Corporate governance experts, who have spent a decade warning about Musk’s overlapping roles across Tesla, X, SpaceX, and various AI ventures, are quietly updating their threat models to include “trillionaire CEO with his own launch stack and global internet backbone.” Asked whether this concentration of power might invite new antitrust scrutiny, one regulator noted that the agency’s cloud task force currently has three staff members and a shared spreadsheet that still calls AI “emerging software.”
“We are watching developments closely,” the regulator said. “If he starts pricing Starlink in units of ‘judge-resistance bandwidth’ we may open a comment period and perhaps even hire a fourth person.”
For now, investors appear content to ignore both antitrust risk and physical war risk in favor of a cleaner narrative: SpaceX as the rational endpoint of a decade-long private space buildout. After all, launch revenue is real. Starlink subscribers are real. Government contracts are very real.

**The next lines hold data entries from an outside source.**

(** * sops_anomaly: windowing and score assembly of the anomaly detectors

    A shallow embedding of the three detectors of [sops_anomaly]
    ([detectors/autoencoder.py], [detectors/lstm_ad.py], [models/donut_ad.py]).

    Conventions.
    - Python exceptions are an explicit [result] type; a method that mutates
      [self] returns the new [self] next to its outcome, so that the state
      left behind by a raising call is visible.
    - Floating point numbers are idealised as rationals ([Q]): [float32]
      conversion is the identity and arithmetic never rounds or overflows.
      Properties that turn on [nan] or on an infinite score are stated over
      [Float.t] instead, in [AutoEncoderIEEE].
    - Neural networks, their optimisers and the external [donut] library are
      not part of the repository: they are parameters (Section variables or
      record fields).  Everything around them (windowing, slicing, padding,
      thresholds, which trained object is looked up) follows the source line
      by line. *)

From Stdlib Require Import List ZArith QArith Qminmax Lia Bool Arith.
Import ListNotations.

Close Scope Q_scope.
Open Scope nat_scope.

Set Implicit Arguments.

(** ** Python and numpy primitives *)

Module Py.

Inductive exn : Type :=
| AttributeError   (* attribute access on [None] *)
| IndexError       (* list or [iloc] index out of range *)
| TypeError        (* calling [None] *)
| ValueError       (* numpy shape and argument errors *)
| RuntimeError.    (* torch shape errors *)

Inductive result (A : Type) : Type :=
| Ok (a : A)
| Raise (e : exn).

Arguments Ok {A} a.
Arguments Raise {A} e.

Definition bind {A B} (c : result A) (k : A -> result B) : result B :=
  match c with
  | Ok a => k a
  | Raise e => Raise e
  end.

Definition raises {A} (c : result A) : Prop := exists e, c = Raise e.

Fixpoint mapM {A B} (f : A -> result B) (l : list A) : result (list B) :=
  match l with
  | [] => Ok []
  | x :: xs =>
      match f x with
      | Raise e => Raise e
      | Ok y =>
          match mapM f xs with
          | Raise e => Raise e
          | Ok ys => Ok (y :: ys)
          end
      end
  end.

(** [slice.indices] for step 1: a negative bound counts from the end, and
    every bound is clamped into [0, n]. *)
Definition norm_index (n : nat) (i : Z) : nat :=
  if (i <? 0)%Z then Z.to_nat (Z.max 0 (i + Z.of_nat n))
  else Nat.min (Z.to_nat i) n.

Definition slice_start (n : nat) (start : option Z) : nat :=
  match start with None => 0 | Some i => norm_index n i end.

Definition slice_stop (n : nat) (stop : option Z) : nat :=
  match stop with None => n | Some i => norm_index n i end.

(** [l[start:stop]] *)
Definition slice {A} (l : list A) (start stop : option Z) : list A :=
  let lo := slice_start (length l) start in
  let hi := slice_stop (length l) stop in
  firstn (hi - lo) (skipn lo l).

(** [a[start:stop] = p] on a 1-d numpy array: [p] must have the length of
    the slice, or length 1 (then it is broadcast). *)
Definition set_slice {A} (a : list A) (start stop : option Z) (p : list A)
  : result (list A) :=
  let lo := slice_start (length a) start in
  let hi := slice_stop (length a) stop in
  let k := hi - lo in
  if length p =? k then Ok (firstn lo a ++ p ++ skipn (lo + k) a)
  else
    match p with
    | [x] => Ok (firstn lo a ++ repeat x k ++ skipn (lo + k) a)
    | _ => Raise ValueError
    end.

(** [np.max] of a 1-d array; the empty array is a [ValueError]. *)
Definition np_max (l : list Q) : result Q :=
  match l with
  | [] => Raise ValueError
  | x :: xs => Ok (fold_left Qmax xs x)
  end.

Definition sumQ (l : list Q) : Q := fold_right Qplus 0%Q l.

(** What [np.mean(results, axis=0)] can return on a list of 1-d arrays:
    a 1-d array, or the scalar [nan] (with a warning) for the empty list. *)
Inductive ndarray : Type :=
| nan
| array (a : list Q).

Definition add_rows (a b : list Q) : list Q :=
  map (fun p => (fst p + snd p)%Q) (combine a b).

(** [np.mean(results, axis=0)]: the rows are added up along axis 0 and the
    sum is divided by their number; rows of different lengths do not make an
    array. *)
Definition np_mean_axis0 (results : list (list Q)) : result ndarray :=
  match results with
  | [] => Ok nan
  | r0 :: rest =>
      if forallb (fun r => length r =? length r0) rest
      then Ok (array (map (fun s => (s / inject_Z (Z.of_nat (length results)))%Q)
                          (fold_left add_rows rest r0)))
      else Raise ValueError
  end.

(** [F.mse_loss(rec, sample)] with the default mean reduction, on finite
    values and without rounding.  (The mean over no entries is 0 in [Q] where
    torch gives [nan]: what depends on that is stated in
    [AutoEncoderIEEE].) *)
Definition mse_loss (rec sample : list Q) : Q :=
  (sumQ (map (fun p => (fst p - snd p) * (fst p - snd p)) (combine rec sample))
   / inject_Z (Z.of_nat (length sample)))%Q.

End Py.

Export Py.

Declare Scope py_scope.
Notation "x <- c ;; k" := (Py.bind c (fun x => k))
  (at level 61, c at next level, right associativity) : py_scope.
Open Scope py_scope.

(** ** Time series tables *)

(** A [pd.DataFrame] of floats: a time index, a number of columns and the
    rows.  pandas keeps tables rectangular, see [wf]. *)
Record DataFrame : Type := mkDataFrame {
  index : list Z;
  ncols : nat;
  rows : list (list Q)
}.

Definition wf (d : DataFrame) : Prop :=
  length (index d) = length (rows d) /\
  Forall (fun r => length r = ncols d) (rows d).

(** [len(data)] *)
Definition len (d : DataFrame) : nat := length (rows d).

(** [data.items()]: the columns, left to right. *)
Definition items (d : DataFrame) : list (list Q) :=
  map (fun j => map (fun r => nth j r 0%Q) (rows d)) (seq 0 (ncols d)).

(** ** sops_anomaly.utils *)

Module Utils.

(** Modelled from the spec: [sops_anomaly/utils.py] ([window_data]) is not
    among the sources.  Section 4.1: for T rows, D columns and window size
    W the result has T-W+1 rows and D*W columns, each row the concatenation
    of W consecutive original rows, and W > T is an error.  The spec does
    not name the exception (a [ValueError] here) nor the time labels of the
    windows; a window carries the label of its last row, which is the
    alignment the zero padding of the detectors restores. *)
Definition window_data (data : DataFrame) (window_size : nat)
  : result DataFrame :=
  let T := length (rows data) in
  if T <? window_size then Raise ValueError
  else Ok {| index := skipn (window_size - 1) (index data);
             ncols := ncols data * window_size;
             rows := map (fun i =>
                            concat (firstn window_size (skipn i (rows data))))
                         (seq 0 (T - window_size + 1)) |}.

End Utils.

(** ** detectors/autoencoder.py *)

Module AutoEncoder.

(** The torch modules the networks are made of, by their shapes. *)
Inductive nn_Module : Type :=
| Linear (in_features out_features : Z)
| ReLU.

Definition _build_layers (input_size : Z) (layers : list Z) (output_size : Z)
  : list nn_Module :=
  match layers with
  | [] => [Linear input_size output_size]
  | first :: _ =>
      let input_layer := Linear input_size first in
      let output_layer := Linear (last layers 0%Z) output_size in
      let inner_layers :=
        map (fun i => Linear (nth (i - 1) layers 0%Z) (nth i layers 0%Z))
            (seq 1 (length layers - 1)) in
      [input_layer] ++ inner_layers ++ [output_layer]
  end.

(** [nn.Sequential] of the layers with a [ReLU] after each but the last
    ([layers] is never empty here). *)
Definition _build_network (layers : list nn_Module) : list nn_Module :=
  flat_map (fun layer => [layer; ReLU]) (removelast layers)
  ++ [last layers ReLU].

Definition _get_encoder (input_size : Z) (layers : list Z) (output_size : Z)
  : list nn_Module :=
  _build_network (_build_layers input_size layers output_size).

Definition _get_decoder (input_size : Z) (layers : list Z) (output_size : Z)
  : list nn_Module :=
  _build_network (_build_layers input_size layers output_size).

(** An [_AEModel]: the encoder and decoder stacks, and the function their
    weights compute in [eval] mode. *)
Record _AEModel : Type := mk_AEModel {
  encoder : list nn_Module;
  decoder : list nn_Module;
  net : list Q -> list Q
}.

(** [_AEModel.__init__], with the function of the weights it holds. *)
Definition _AEModel__init__ (input_size latent_size : Z) (layers : list Z)
  (weights : list Q -> list Q) : _AEModel :=
  {| encoder := _get_encoder input_size layers latent_size;
     decoder := _get_decoder latent_size (rev layers) input_size;
     net := weights |}.

(** [forward]: a sample whose size is not the [in_features] of the first
    linear layer makes that layer raise. *)
Definition forward (m : _AEModel) (data : list Q) : result (list Q) :=
  match encoder m with
  | Linear in_features _ :: _ =>
      if (Z.of_nat (length data) =? in_features)%Z then Ok (net m data)
      else Raise RuntimeError
  | _ => Raise RuntimeError
  end.

Record t : Type := mk {
  model : option _AEModel;
  _layers : list Z;
  _window_size : Z;
  _input_size : nat;
  _latent_size : Z;
  _threshold : Q;
  _max_error : Q
}.

(** [AutoEncoder.__init__] *)
Definition __init__ (window_size : Z) (latent_size : Z) (layers : list Z)
  (threshold : Q) : t :=
  {| model := None;
     _layers := layers;
     _window_size := window_size;
     _input_size := 0;
     _latent_size := latent_size;
     _threshold := threshold;
     _max_error := 0%Q |}.

Definition set_input_size (self : t) (n : nat) : t :=
  {| model := model self; _layers := _layers self;
     _window_size := _window_size self; _input_size := n;
     _latent_size := _latent_size self; _threshold := _threshold self;
     _max_error := _max_error self |}.

Definition set_model (self : t) (m : _AEModel) : t :=
  {| model := Some m; _layers := _layers self;
     _window_size := _window_size self; _input_size := _input_size self;
     _latent_size := _latent_size self; _threshold := _threshold self;
     _max_error := _max_error self |}.

Definition set_max_error (self : t) (e : Q) : t :=
  {| model := model self; _layers := _layers self;
     _window_size := _window_size self; _input_size := _input_size self;
     _latent_size := _latent_size self; _threshold := _threshold self;
     _max_error := e |}.

(** [_transform_data]; only called with [_window_size > 1]. *)
Definition _transform_data (self : t) (data : DataFrame) : result DataFrame :=
  Utils.window_data data (Z.to_nat (_window_size self)).

(** [_data_to_tensors]: one tensor per row. *)
Definition _data_to_tensors (data : DataFrame) : list (list Q) := rows data.

(** The loop shared by [_compute_threshold] and [predict]:
    [F.mse_loss(model.forward(sample), sample).item()] for every sample. *)
Definition reconstruction_errors (m : _AEModel) (data : list (list Q))
  : result (list Q) :=
  mapM (fun sample => rec <- forward m sample ;; Ok (mse_loss rec sample)) data.

Definition _compute_threshold (self : t) (data : list (list Q)) : result Q :=
  match model self with
  | None => Raise AttributeError
  | Some m =>
      scores <- reconstruction_errors m data ;;
      np_max scores
  end.

Section Train.

(** The network after [_AEModel(input_size, latent_size, layers)] has been
    built and the Adam loop has run [epochs] times over the samples. *)
Variable fit :
  forall (input_size : nat) (latent_size : Z) (layers : list Z)
         (train_data : list (list Q)) (epochs : nat) (learning_rate : Q),
    list Q -> list Q.

Definition train (self : t) (train_data : DataFrame) (epochs : nat)
  (learning_rate : Q) : t * result unit :=
  match (if (_window_size self >? 1)%Z then _transform_data self train_data
         else Ok train_data) with
  | Raise e => (self, Raise e)
  | Ok train_data =>
      match rows train_data with
      | [] => (self, Raise IndexError)          (* train_data.iloc[0] *)
      | row0 :: _ =>
          let self := set_input_size self (length row0) in
          let train_data := _data_to_tensors train_data in
          let self :=
            set_model self
              (_AEModel__init__ (Z.of_nat (_input_size self))
                 (_latent_size self) (_layers self)
                 (fit (_input_size self) (_latent_size self) (_layers self)
                      train_data epochs learning_rate)) in
          match _compute_threshold self train_data with
          | Raise e => (self, Raise e)
          | Ok e => (set_max_error self e, Ok tt)
          end
      end
  end.

End Train.

Definition predict (self : t) (data : DataFrame) : result (list Q) :=
  input_data <-
    (if (_window_size self >? 1)%Z
     then (input_data <- _transform_data self data ;;
           Ok (_data_to_tensors input_data))
     else Ok (_data_to_tensors data)) ;;
  (* Zero padding to match input length. *)
  let scores := repeat 0%Q (Z.to_nat (_window_size self - 1)) in
  match model self with
  | None => Raise AttributeError                (* self.model.eval() *)
  | Some m =>
      errs <- reconstruction_errors m input_data ;;
      Ok (scores ++ errs)
  end.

The speculative part only kicks in when you try to reconcile those numbers with a valuation that assumes every future satellite, every Mars mission, and every congressional hearing about wealth inequality ends with the same outcome: the line keeps going up and geopolitics remains a helpful marketing slide.
This is where the AI bubble quietly reenters the chat. Broadcom’s wobble and CrowdStrike’s post-earnings drop remind traders that even AI infrastructure must eventually report earnings that map to Earth. SpaceX offers a new way out. If chips are overextended and software multiples are tired, perhaps the answer is to value the infrastructure that will carry the AI that will design the chips that will optimize the rockets that will launch more satellites that will carry the AI, a closed loop of optimism repeatedly inscribed onto quarterly decks.
At these levels, analysts say, you are no longer buying discounted cash flows. You are buying the comfort of knowing that when the next Iran headline hits, oil spikes, or a House resolution trims war powers by two percent, you own a slice of the only thing markets still trust more than AI itself.
Gravity, after all, has already been priced out and repackaged into a thematic ETF.